UMM emphasizes “applied” scholarship, which means that teaching methods include a strong dose of hands-on, practical learning.
“For the greenhouse and gardens project, it’s not just about growing the food, though that’s part of it,” Moreira said. “It’s also about working actively in the coastal region to understand challenges like food insecurity through direct experience, and to do our best to be part of the solution.”
“The revival of the greenhouse and gardens is almost entirely due to the work of the UMM Food Recovery Network, which was founded in 2015 by Psychology and Community Studies major, Linda Barsanti,” Moreira said.
“This effort is a wonderful opportunity for students to engage in experiential ‘service’ learning, and to contribute actively to the wider community, which is an important aspect of our mission,” UMM President Sue Huseman said. “I applaud the faculty, students and community agencies involved.”
Moreira said the greenhouse and gardens were established in 2011 by the UMM Sustainability group but funding was cut and the gardens were idle for several years.
“It’s fantastic to see them up and running again, and we couldn’t have done it, especially not during the summer, without the partnership with Healthy Acadia and Regina Grabrovac’s Gleaning Project.”
Grabrovac said increasing fresh food access to low-income families and individuals is the primary Gleaning Initiative goal of the UMM garden collaboration.

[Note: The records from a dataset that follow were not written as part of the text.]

(* ===== verification/GcFacts.v ===== *)
(** * Garbage collection of a data file

    [optimizeDataFile] copies the records of a data file that the tree still
    points to into another file and moves the tree to them: no live key is lost
    or changed, and the new file is again a log. *)
From Stdlib Require Import ZArith Lia List.
From stdpp Require Import base numbers list gmap strings.
From S2P Require Import Prelude Hash CText Codec CodecFacts HTree HTreeMap HTreeSpec HTreeVisit QuickLZ QuickLZFacts Disk DiskFacts Hint HintFacts Record RecordFacts Scan ScanFacts.

Import Fnv.

(** ** Records with another version *)
Definition set_version (r : DataRecord) (v : Z) : DataRecord :=
  {| r_tstamp := r_tstamp r; r_flag := r_flag r; r_version := v; r_key := r_key r; r_value := r_value r |}.

Section Recode.
Context (fresh : Z -> bytes) (Hfresh : forall n, length (fresh n) = Z.to_nat n /\ bytes_ok (fresh n)).

Lemma record_ok_version r v : record_ok r -> int32 v -> record_ok (set_version r v).
Proof. intros [] Hv. by constructor. Qed.

(** Decompression does not look at the version. *)
Lemma decompress_version r v :
  decompress_record fresh (set_version r v) = (d ← decompress_record fresh r; Ret (option_map (fun r => set_version r v) d)).
Proof.
  unfold decompress_record. cbn [set_version r_flag r_value]. destruct (negb _); [|done].
  destruct (qlz_size_compressed _); [|done|done]. cbn [mbind outcome_bind]. destruct (negb _); [done|].
  destruct (qlz_size_decompressed _); [|done|done]. cbn [mbind outcome_bind]. by destruct (qlz_decompress _ _).
Qed.

Lemma stored_version r r' v : stored_as fresh r r' -> int32 v -> stored_as fresh (set_version r v) (set_version r' v).
Proof.
  intros (Hr & Hk & _ & Hd) Hv. split; [by apply record_ok_version|]. split; [done|]. split; [done|]. by rewrite decompress_version, Hd.
Qed.

(** A stored record is encoded again, compressed as it is, or perhaps for the
    first time. *)
Lemma recode r r' v :
  stored_as fresh r r' -> int32 v -> not_hollow r ->
  exists r'', encode_record fresh (set_version r' v) = Ret (encode_bytes r'') /\ stored_as fresh (set_version r v) r'' /\
    record_length r'' <= record_length r'.
Proof.
  intros Hs Hv Hh. pose proof (stored_version r r' v Hs Hv) as Hs'. unfold encode_record.
  destruct (Z.eqb_spec (Z.land (r_flag r') COMPRESS_FLAG) 0) as [Hf|Hf].
  - assert (E : r' = r) by (destruct Hs as (_ & _ & _ & Hd); unfold decompress_record in Hd; rewrite Hf in Hd; by injection Hd).
    subst r'. destruct (compress_record_ok fresh Hfresh (set_version r v)) as (r'' & E & Hst); [apply Hs'|done|done|].
    apply compress_shrinks in E as Hl. rewrite E. exists r''. done.
  - unfold compress_record. cbn [set_version r_flag]. rewrite (proj2 (Z.eqb_neq _ _) Hf). cbn [negb mbind outcome_bind]. exists (set_version r' v). split; [done|]. split; [done|]. unfold record_length. cbn [set_version r_key r_value]. lia.
Qed.
End Recode.

Lemma logged_key fresh p l b : logged fresh p l b -> Forall (fun x => bytes_ok (r_key x.2)) l.
Proof. induction 1 as [|p r r' l b Hs _ _ IH]; constructor; [|done]. by apply (stored_key fresh r r'). Qed.

(** ** The loop over the source file *)
Section Loop.
Context {C : Type} {KC : KeyCodec C} {KL : KeyCodecLaws C}.
Context (fresh : Z -> bytes) (Hfresh : forall n, length (fresh n) = Z.to_nat n /\ bytes_ok (fresh n)).
Implicit Types t : HTree C.

(** The source file, the target file and what they hold at the start: [m] is the
    map of the tree, [new0] the target, [h0] its hint records. *)
Context (m : gmap bytes entry) (t0 : HTree C) (bucket last max R : Z) (skipped : bool) (new0 h0 : bytes).
Context (Hmax : max + R < 2 ^ 32) (HR : 0 <= R) (Hbk : 0 <= bucket < 256) (Hlast : 0 <= last < 256).
Context (Hm : map_Forall (fun _ e => e.1.2 <> 0 /\ int32 e.1.2) m).
Context (Hnew : blen new0 mod 256 = 0) (Hnew' : blen new0 + R < 2 ^ 32).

“What is special about this collaboration with many wonderful partners is the energy and momentum,” she said. “People have come from many sectors to help make this garden happen- from UMM graduates to Machias Savings Bank employees; from Master Gardeners and members of the Beehive Collective to enthusiastic teenagers. We needed fencing and Jonathon Berry made it happen. Mowing? Linda Barsanti arrives with her mower. Watering in the greenhouse? There is a scheduled list of people who water it.”
This community collaboration to feed each other is working successfully, Grabrovac said.
“I love arriving at the garden. I don’t know who will be there but someone always is, and we have a great time. I feel confident that with so many people chipping in to make this happen, that this project will keep it going for a long time.”